Nada mais claro entre tantos passos do
pré-candidato Flávio Bolsonaro como esse de abafar o escândalo do Master. Uma
medida irresponsável, antipatriota, que coloca o interesse individual,
familiar, de pequenos grupos acima do interesse maior do povo brasileiro. Veja
que o presidente do Brasil, legitimamente, esteve com o presidente dos EUA, e
acertaram trabalhar juntos sobre esse tema. Estamos falando de um momento em
que, seguindo o caminho do dinheiro, mais se atingiu o PCC e o Comando
Vermelho. Qual o interesse de chegar de forma tão subalterna perante o
presidente dos EUA para fazer um pedido? Tem um risco real de prejuízo
econômico para o país. Há que se avaliar do ponto de vista até do crime de
lesa-pátria.
O governo avalia ser possível
reverter essa decisão dos EUA?
A gente continua acreditando nos tratados
internacionais. Nós não somos um país qualquer. Somos um país com soberania,
democracia e laços com outros países do mundo.
O discurso dos adversários é
que o governo Lula e o PT defendem bandidos. Com essa decisão dos EUA, vai
ficar mais difícil o governo explicar à população que o presidente Lula e o PT
não defendem bandidos?
Quem mais atingiu o coração do crime foi o
governo Bolsonaro ou foi o governo Lula?

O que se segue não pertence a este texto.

(** C4 fails on the code: for the two March 2024 entries at rate 0.12 the
    reply carries the double product of 15 and 0.12, which is
    1.7999999999999998 and lies below 1.8. *)
Lemma C4_counterexample :
  Binary64.CalculateBill.totalUsage JSDate.getTime
    Binary64.Sample.march_2024 Binary64.Sample.march = 15%float /\
  Binary64.CalculateBill.estimatedCost JSDate.getTime
    Binary64.Sample.march_2024 Binary64.Sample.march
  = 1.7999999999999998%float /\
  (Binary64.CalculateBill.estimatedCost JSDate.getTime
     Binary64.Sample.march_2024 Binary64.Sample.march =? 1.8)%float = false /\
  (exists q,
      Binary64.exact
        (Binary64.CalculateBill.estimatedCost JSDate.getTime
           Binary64.Sample.march_2024 Binary64.Sample.march) = Some q /\
      (q < 18 # 10)%Q) /\
  Binary64.CalculateBill.handler JSDate.getTime
    Binary64.Sample.march_2024 Binary64.Sample.march
  = Binary64.c_json
      (Binary64.JObj
         [ ("bill"%string,
            Binary64.JObj
              [ ("month", Binary64.JInt 3);
                ("year", Binary64.JInt 2024);
                ("totalUsage", Binary64.JNum 15);
                ("ratePerKwh", Binary64.JNum 0.12);
                ("estimatedCost", Binary64.JNum 1.7999999999999998);
                ("entriesCount", Binary64.JInt 2) ]%string) ]).
Proof.
  split; [reflexivity|]. split; [reflexivity|]. split; [reflexivity|].
  split; [|reflexivity].
  eexists. split; [vm_compute; reflexivity|]. reflexivity.
Qed.

(** C4 as amended: the bill keeps exactly the entries dated in the
    requested month and year, in their order; the total is their usage
    added in that order, the count their number, and the cost the double
    product of the total and the rate of the request, 0.12 when the
    request has none.  The two March 2024 entries at rate 0.12 give a
    total of 15, a cost of 1.7999999999999998 and a count of 2, and an
    entry dated 2024-04-01 added anywhere leaves that reply unchanged. *)
Theorem C4_bill_calculation (Date_parse : string -> option Z)
  (r : Binary64.CalculateBill.Request)
  (usageData : list Binary64.UsageEntry) :
  let kept := Binary64.CalculateBill.monthlyData Date_parse r usageData in
  let total := Binary64.CalculateBill.totalUsage Date_parse r usageData in
  (forall entry,
      In entry kept <->
      In entry usageData /\
      Binary64.Spec.date_in Date_parse
        (Binary64.CalculateBill.month r) (Binary64.CalculateBill.year r)
        entry) /\
  (exists keep : Binary64.UsageEntry -> bool,
      (forall entry,
          keep entry = true <->
          Binary64.Spec.date_in Date_parse
            (Binary64.CalculateBill.month r) (Binary64.CalculateBill.year r)
            entry) /\
      kept = filter keep usageData) /\
  total = Binary64.Spec.sum_usage kept /\
  Binary64.CalculateBill.estimatedCost Date_parse r usageData
  = match Binary64.CalculateBill.ratePerKwh r with
    | Some rate => (total * rate)%float
    | None => (total * 0.12)%float
    end /\
  Binary64.CalculateBill.handler Date_parse r usageData
  = Binary64.c_json
      (Binary64.JObj
         [ ("bill"%string,
            Binary64.JObj
              [ ("month", Binary64.JInt (Binary64.CalculateBill.month r));
                ("year", Binary64.JInt (Binary64.CalculateBill.year r));
                ("totalUsage", Binary64.JSON_number total);
                ("ratePerKwh",
                 Binary64.JSON_number
                   match Binary64.CalculateBill.ratePerKwh r with
                   | Some rate => rate
                   | None => 0.12%float
                   end);
                ("estimatedCost",
                 Binary64.JSON_number
                   match Binary64.CalculateBill.ratePerKwh r with
                   | Some rate => (total * rate)%float
                   | None => (total * 0.12)%float
                   end);
                ("entriesCount", Binary64.JInt (Z.of_nat (List.length kept)))
              ]%string) ]) /\
  (Binary64.RuntimeDate.reads_iso_dates Date_parse ->
   Binary64.CalculateBill.handler Date_parse
     Binary64.Sample.march_2024 Binary64.Sample.march
   = Binary64.c_json
       (Binary64.JObj
          [ ("bill"%string,
             Binary64.JObj
               [ ("month", Binary64.JInt 3);
                 ("year", Binary64.JInt 2024);
                 ("totalUsage", Binary64.JNum 15);
                 ("ratePerKwh", Binary64.JNum 0.12);
                 ("estimatedCost", Binary64.JNum 1.7999999999999998);
                 ("entriesCount", Binary64.JInt 2) ]%string) ]) /\
   forall l1 l2 : list Binary64.UsageEntry,
     Binary64.CalculateBill.handler Date_parse Binary64.Sample.march_2024
       (l1 ++ Binary64.Sample.april_entry :: l2)
     = Binary64.CalculateBill.handler Date_parse Binary64.Sample.march_2024
         (l1 ++ l2)).
Proof.
  intros kept total.
  split; [intros entry; apply double_monthlyData_in|].
  split.
  { exists (Binary64.CalculateBill.in_month Date_parse r).
    split; [intros entry; apply double_in_month_spec|reflexivity]. }
  split; [apply double_bill_totalUsage_sum|].
  split; [reflexivity|].
  split; [reflexivity|].
  intros iso. split.
  - unfold Binary64.CalculateBill.handler, Binary64.CalculateBill.billData,
      Binary64.CalculateBill.estimatedCost, Binary64.CalculateBill.totalUsage.
    rewrite (double_march_kept Date_parse iso). reflexivity.
  - intros l1 l2.
    unfold Binary64.CalculateBill.handler, Binary64.CalculateBill.billData,
      Binary64.CalculateBill.estimatedCost, Binary64.CalculateBill.totalUsage.
    rewrite (double_monthlyData_skip Date_parse Binary64.Sample.march_2024
               Binary64.Sample.april_entry l1 l2)
      by (apply double_april_dropped; exact iso).
    reflexivity.
Qed.

Lemma C4_bill_calculation_witness :
  Binary64.RuntimeDate.reads_iso_dates JSDate.getTime /\
  Binary64.CalculateBill.handler JSDate.getTime Binary64.Sample.march_2024
    (Binary64.Sample.april_entry :: Binary64.Sample.march)
  = Binary64.CalculateBill.handler JSDate.getTime Binary64.Sample.march_2024
      Binary64.Sample.march.
Proof.
  assert (H : Binary64.RuntimeDate.reads_iso_dates JSDate.getTime)
    by (intros s t Hs; exact Hs).
  split; [exact H|].
  destruct (C4_bill_calculation JSDate.getTime Binary64.Sample.march_2024 [])
    as (_ & _ & _ & _ & _ & Hlit).
  destruct (Hlit H) as [_ Hskip].
  exact (Hskip [] Binary64.Sample.march).
Defined.

(** C5 on the code: a request whose month is outside 1-12, or whose rate
    is zero or negative, is answered like any other, with status 200, no
    [error] key and a bill; a month outside 1-12 matches no entry, and the
    two March 2024 entries at rate -1 are billed -15. *)
Theorem C5_invalid_request_is_billed (Date_parse : string -> option Z)
  (r : Binary64.CalculateBill.Request)
  (usageData : list Binary64.UsageEntry) :
  Binary64.Spec.invalid_request r ->
  Binary64.status (Binary64.CalculateBill.handler Date_parse r usageData)
  = 200 /\
  Binary64.field "error"
    (Binary64.body (Binary64.CalculateBill.handler Date_parse r usageData))
  = None /\
  Binary64.field "bill"
    (Binary64.body (Binary64.CalculateBill.handler Date_parse r usageData))
  = Some (Binary64.CalculateBill.billData Date_parse r usageData) /\
  ~ Binary64.Spec.rejected
      (Binary64.CalculateBill.handler Date_parse r usageData) /\
  (Binary64.CalculateBill.month r < 1 \/ 12 < Binary64.CalculateBill.month r ->
   Binary64.CalculateBill.monthlyData Date_parse r usageData = [] /\
   Binary64.CalculateBill.totalUsage Date_parse r usageData = 0%float) /\
  (Binary64.RuntimeDate.reads_iso_dates Date_parse ->
   Binary64.CalculateBill.handler Date_parse
     Binary64.Sample.negative_rate Binary64.Sample.march
   = Binary64.c_json
       (Binary64.JObj
          [ ("bill"%string,
             Binary64.JObj
               [ ("month", Binary64.JInt 3);
                 ("year", Binary64.JInt 2024);
                 ("totalUsage", Binary64.JNum 15);
                 ("ratePerKwh", Binary64.JNum (-1));
                 ("estimatedCost", Binary64.JNum (-15));
                 ("entriesCount", Binary64.JInt 2) ]%string) ])).
Proof.
  intros _.
  split; [reflexivity|]. split; [reflexivity|]. split; [reflexivity|].
  split.
  { intros [_ Hbill]. discriminate Hbill. }
  split.
  - intros Hm. unfold Binary64.CalculateBill.totalUsage.
    rewrite double_monthlyData_out_of_range by exact Hm.
    split; reflexivity.
  - intros iso.
    unfold Binary64.CalculateBill.handler, Binary64.CalculateBill.billData,
      Binary64.CalculateBill.estimatedCost, Binary64.CalculateBill.totalUsage.
    change (Binary64.CalculateBill.monthlyData Date_parse
              Binary64.Sample.negative_rate Binary64.Sample.march)
      with (Binary64.CalculateBill.monthlyData Date_parse
              Binary64.Sample.march_2024 Binary64.Sample.march).
    rewrite (double_march_kept Date_parse iso). reflexivity.
Qed.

Quem mais prendeu criminosos? Quem
mais teve a coragem de alcançar os grandões do crime? Foi o governo do
presidente Lula. Acho que aqui se tenta abafar, esconder o elo entre criminosos
do Master com o PCC. Quem tem que se explicar são eles.

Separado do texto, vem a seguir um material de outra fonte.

(** * ReelDL native messaging host: a shallow embedding of
      [reeldl_native_host.py] and the properties of its framing channel and
      request dispatcher.

    The host reads length-prefixed JSON messages from standard input,
    launches [yt-dlp] for a [download] action and writes one
    length-prefixed JSON response per message to standard output.

    Python values are modelled as follows.
    - [str] is a sequence of Unicode code points ([list N]);
    - [bytes] is [list byte];
    - a [dict] is an association list in insertion order;
    - an exception is a constructor of [exn], carried by [outcome];
    - the process (standard streams, operating system, child processes)
      is threaded explicitly through the monad [M].
    The [json] and [os]/[subprocess] modules are not part of the program:
    they are parameters ([json_module], [os_module]).  A reference
    instance of each is given at the end of the definitions so that the
    program can be run on concrete byte streams. *)

From Stdlib Require Import List NArith ZArith Lia Bool Ascii String.
From Stdlib Require Import Strings.Byte.
From Stdlib Require Floats.SpecFloat DecimalString.
Import ListNotations.

Local Open Scope N_scope.
#[local] Set Warnings "-register-all".

(** ** Python strings and bytes *)

(** A Python [str]: a sequence of code points. *)
Definition str := list N.

(** A Python [bytes] object. *)
Definition bytes := list byte.

(** The [str] denoted by an ASCII literal of the source. *)
Definition py (s : string) : str :=
  List.map N_of_ascii (list_ascii_of_string s).

Fixpoint str_eqb (a b : str) : bool :=
  match a, b with
  | [], [] => true
  | x :: a', y :: b' => (x =? y) && str_eqb a' b'
  | _, _ => false
  end.

(** [len(x)] as a Python integer. *)
Definition len {A} (l : list A) : N := N.of_nat (List.length l).
Arguments len : simpl never.

(** The characters [str.strip()] removes: those for which CPython's
    [Py_UNICODE_ISSPACE] holds. *)
Definition is_whitespace (c : N) : bool :=
  ((9 <=? c) && (c <=? 13)) || ((28 <=? c) && (c <=? 32))
  || (c =? 133) || (c =? 160) || (c =? 5760)
  || ((8192 <=? c) && (c <=? 8202))
  || (c =? 8232) || (c =? 8233) || (c =? 8239) || (c =? 8287)
  || (c =? 12288).

Fixpoint lstrip (s : str) : str :=
  match s with
  | [] => []
  | c :: s' => if is_whitespace c then lstrip s' else s
  end.

Definition rstrip (s : str) : str := rev (lstrip (rev s)).
(** X7: every record the DOI extractor returns carries the DOI it was
    called with, the url https://doi.org/{doi}, the month "December" and
    author strings that all contain a space; it is a truthy dictionary, and
    exactly one request, to the registry, was sent. *)
Theorem doi_record_fields (W : World) (d : string) (st st' : State)
  (m : Metadata) :
  extract_doi_metadata W d st = (Ok (Some m), st') ->
  doi m = Some d
  /\ url m = Some ("https://doi.org/" ++ d)
  /\ month m = Some "December"
  /\ Forall is_name (get_or (authors m) [])
  /\ Forall (fun a => exists s, a = Some s /\ Py.contains " " s = true)
       (get_or (authors m) [])
  /\ meta_truthy (Some m) = true
  /\ sent st' = (sent st ++ [doi_request d])%list.
Proof.
  intros H. destruct (extract_doi_inv W d st st' m H)
    as [-> [response [data [_ [_ R]]]]].
  destruct (doi_record_inv d data m R) as [Hd [Hu [Hm [Ha _]]]].
  repeat split; try assumption.
  - rewrite Ha. cbn [get_or]. apply Forall_forall. intros a Hin.
    apply in_map_iff in Hin. destruct Hin as [p [<- _]]. eexists; reflexivity.
  - rewrite Ha. cbn [get_or]. apply Forall_forall. intros a Hin.
    apply in_map_iff in Hin. destruct Hin as [p [<- _]].
    eexists. split; [reflexivity |]. unfold person_name.
    generalize (get_or (given p) ""). intros g.
    induction g as [| c g IH].
    + cbn [append Py.contains prefix].
      destruct (ascii_dec " " " "); [| congruence].
      destruct (get_or (family p) ""); reflexivity.
    + cbn [append Py.contains]. cbn [append] in IH. rewrite IH.
      apply orb_true_r.
  - cbn [meta_truthy]. unfold dict_truthy. rewrite Hd.
    destruct (title m), (authors m), (year m), (month m), (journal m),
      (volume m), (issue m); reflexivity.
Qed.

Lemma doi_record_fields_witness :
  exists m st',
    extract_doi_metadata (Sample.world Sample.work) "10.1000/xyz123" start
    = (Ok (Some m), st')
    /\ month m = Some "December" /\ doi m = Some "10.1000/xyz123".
Proof.
  eexists. eexists. split; [reflexivity |].
  pose proof (doi_record_fields (Sample.world Sample.work) "10.1000/xyz123"
                start _ _ eq_refl) as H.
  split; [apply H | apply H].
Defined.

Lemma all_space_append (a b : string) :
  all_space (a ++ b) = all_space a && all_space b.
Proof.
  induction a as [| c a IH]; [reflexivity |].
  simpl. rewrite IH. apply andb_assoc.
Qed.

Lemma dict_truthy_title (m : Metadata) (t : string) :
  title m = Some t -> dict_truthy m = true.
Proof. intros H. unfold dict_truthy. rewrite H. reflexivity. Qed.

Lemma extract_doi_success (W : World) (d : string) (st : State)
  (response : Response) (data : Work) (m : Metadata) :
  requests_get W (List.length (sent st)) (doi_request d) = Ok response ->
  json W response = Ok {| message := Some data |} ->
  doi_record d data = Ok m ->
  extract_doi_metadata W d st
  = (Ok (Some m), after_request st (doi_request d)).
Proof.
  intros Hget Hjson R.
  unfold extract_doi_metadata, try_except, mbind, http_get, lift.
  change {| req_url := "https://api.crossref.org/works/" ++ d;
            req_headers := [("Accept", "application/json")] |}
    with (doi_request d).
  rewrite Hget, Hjson. cbn [rbind item message]. rewrite R. reflexivity.
Qed.

(** What [main] does once the classifier has returned a record. *)
Lemma main_with_record (W : World) (url : string) (style : Style)
  (st st' : State) (m : Metadata) :
  Py.is_empty url = false ->
  identify_url_type W url st = (Ok (Some m), st') ->
  dict_truthy m = true ->
  main W url style st
  = match format_citation style m with
    | Ok citation =>
        (Ok tt, {| sent := sent st'; clock_reads := clock_reads st';
                   page := (page st' ++ [style_header style; citation])%list |})
    | Raise e =>
        (Raise e, {| sent := sent st'; clock_reads := clock_reads st';
                     page := (page st' ++ [style_header style])%list |})
    end.
Proof.
  intros Hu Hid Hm. unfold main. rewrite Hu. cbn [negb].
  unfold mbind at 1. rewrite Hid. rewrite Hm.
  unfold mbind, st_write, lift. cbn [sent clock_reads page].
  destruct (format_citation style m) as [c | e]; [| reflexivity].
  cbn [sent clock_reads page]. rewrite <- app_assoc. reflexivity.
Qed.

Lemma identify_doi_success (W : World) (url : string) (st st' : State)
  (dm : Re.Match) (m : Metadata) :
  Re.search doi_pattern url = Some dm ->
  extract_doi_metadata W (Re.group0 dm) st = (Ok (Some m), st') ->
  dict_truthy m = true ->
  identify_url_type W url st = (Ok (Some m), st').
Proof.
  intros Hs He Hm. unfold identify_url_type. rewrite Hs.
  cbn [matched orb doi_candidate]. unfold mbind at 1. unfold lift at 1.
  unfold mbind. rewrite He. cbn [meta_truthy]. rewrite Hm. reflexivity.
Qed.

(** X8: when the registry's answer for a DOI link has a nonempty title
    and an author entry without given and family name (each absent, empty
    or blank), the APA run writes its header and then raises [IndexError],
    while the Chicago and MLA runs of the same input write a citation. *)
Theorem nameless_author_crashes_apa (W : World) (d : string)
  (response : Response) (data : Work) (m : Metadata) (t : string) (p : Person) :
  Re.fullmatch doi_pattern d = true ->
  requests_get W 0 (doi_request d) = Ok response ->
  json W response = Ok {| message := Some data |} ->
  doi_record d data = Ok m ->
  title m = Some t -> t <> "" ->
  In p (get_or (w_author data) []) ->
  all_space (get_or (given p) "") = true ->
  all_space (get_or (family p) "") = true ->
  main W ("https://doi.org/" ++ d) APA start
  = (Raise IndexError,
     {| sent := [doi_request d]; clock_reads := 0;
        page := ["American Psychological Association Style"] |})
  /\ (exists citation,
        main W ("https://doi.org/" ++ d) Chicago start
        = (Ok tt,
           {| sent := [doi_request d]; clock_reads := 0;
              page := ["Chicago Style"; citation] |}))
  /\ (exists citation,
        main W ("https://doi.org/" ++ d) MLA start
        = (Ok tt,
           {| sent := [doi_request d]; clock_reads := 0;
              page := ["Modern Language Association Style"; citation] |})).
Proof.
  intros Hd Hget Hjson R Ht Hne Hin Hg Hf.
  pose proof (dict_truthy_title m t Ht) as Hm.
  assert (Hid : identify_url_type W ("https://doi.org/" ++ d) start
                = (Ok (Some m), after_request start (doi_request d))).
  { apply (identify_doi_success W _ start _
             {| Re.group0 := d; Re.group1 := None |} m);
      [apply doi_search_link; exact Hd | | exact Hm].
    apply (extract_doi_success W d start response data m); assumption. }
  pose proof (fun style =>
                main_with_record W ("https://doi.org/" ++ d) style start _ m
                  (eq_refl : Py.is_empty ("https://doi.org/" ++ d) = false)
                  Hid Hm) as Hmain.
  destruct (doi_record_inv d data m R) as [_ [_ [_ [Ha _]]]].
  rewrite <- map_map in Ha.
  split; [| split].
  - rewrite Hmain. cbn [format_citation].
    rewrite (apa_raises m t IndexError Ht Hne); [reflexivity |].
    rewrite Ha. cbn [get_or]. apply apa_author_text_no_token.
    apply Exists_exists. exists (person_name p). split.
    + apply in_map. exact Hin.
    + apply split_ws_nil. unfold person_name.
      rewrite !all_space_append, Hg, Hf. reflexivity.
  - rewrite Hmain. cbn [format_citation].
    destruct (chicago_author_text_ok (get_or (authors m) [])) as [s Hs].
    { rewrite Ha. cbn [get_or]. apply Forall_forall. intros a Hx.
      apply in_map_iff in Hx. destruct Hx as [n [<- _]]. exists n. reflexivity. }
    destruct (chicago_shape m t (Some s) Ht Hne Hs) as [rest ->].
    eexists. reflexivity.
  - rewrite Hmain. cbn [format_citation].
    destruct (mla_shape m t Ht Hne) as [rest Hr].
    specialize (Hr (authors m)). rewrite set_authors_same in Hr. rewrite Hr.
    eexists. reflexivity.
Qed.

Lemma split_aux_nonempty (sep : string) (s : string) (skip : nat) (cur : string) :
  Py.split_aux sep skip cur s <> [].
Proof.
  revert skip cur. induction s as [| c s IH]; intros skip cur;
    cbn [Py.split_aux].
  - discriminate.
  - destruct skip; [| apply IH].
    destruct (prefix sep (String c s)); [discriminate | apply IH].
Qed.

Lemma doi_candidate_returns (dm : option Re.Match) (url : string) :
  exists d, doi_candidate dm url = Ok d.
Proof.
  destruct dm as [dm |]; simpl; [eexists; reflexivity |].
  apply item_last_ok. apply split_aux_nonempty.
Qed.

Lemma split_no_occurrence (sep s cur : string) :
  Py.contains sep s = false -> Py.split_aux sep 0 cur s = [cur ++ s].
Proof.
  revert cur. induction s as [| c s IH]; intros cur H.
  - rewrite append_nil_r. reflexivity.
  - cbn [Py.contains] in H. apply orb_false_elim in H. destruct H as [Hp Hc].
    cbn [Py.split_aux]. rewrite Hp. rewrite (IH _ Hc).
    rewrite append_assoc. reflexivity.
Qed.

Está no horizonte aumentar o
valor do Bolsa Família?
É uma decisão que não será para este ano de 2026. Vamos tratar quando o governo for falar do Orçamento de 2027, que é a hora que podemos avaliar que mudanças podemos fazer. A princípio não há razão para alteração neste momento. Essa discussão acontece em outubro, em novembro, depois das eleições e fora de qualquer discussão política, é uma discussão mais técnica. Será uma decisão do presidente Lula.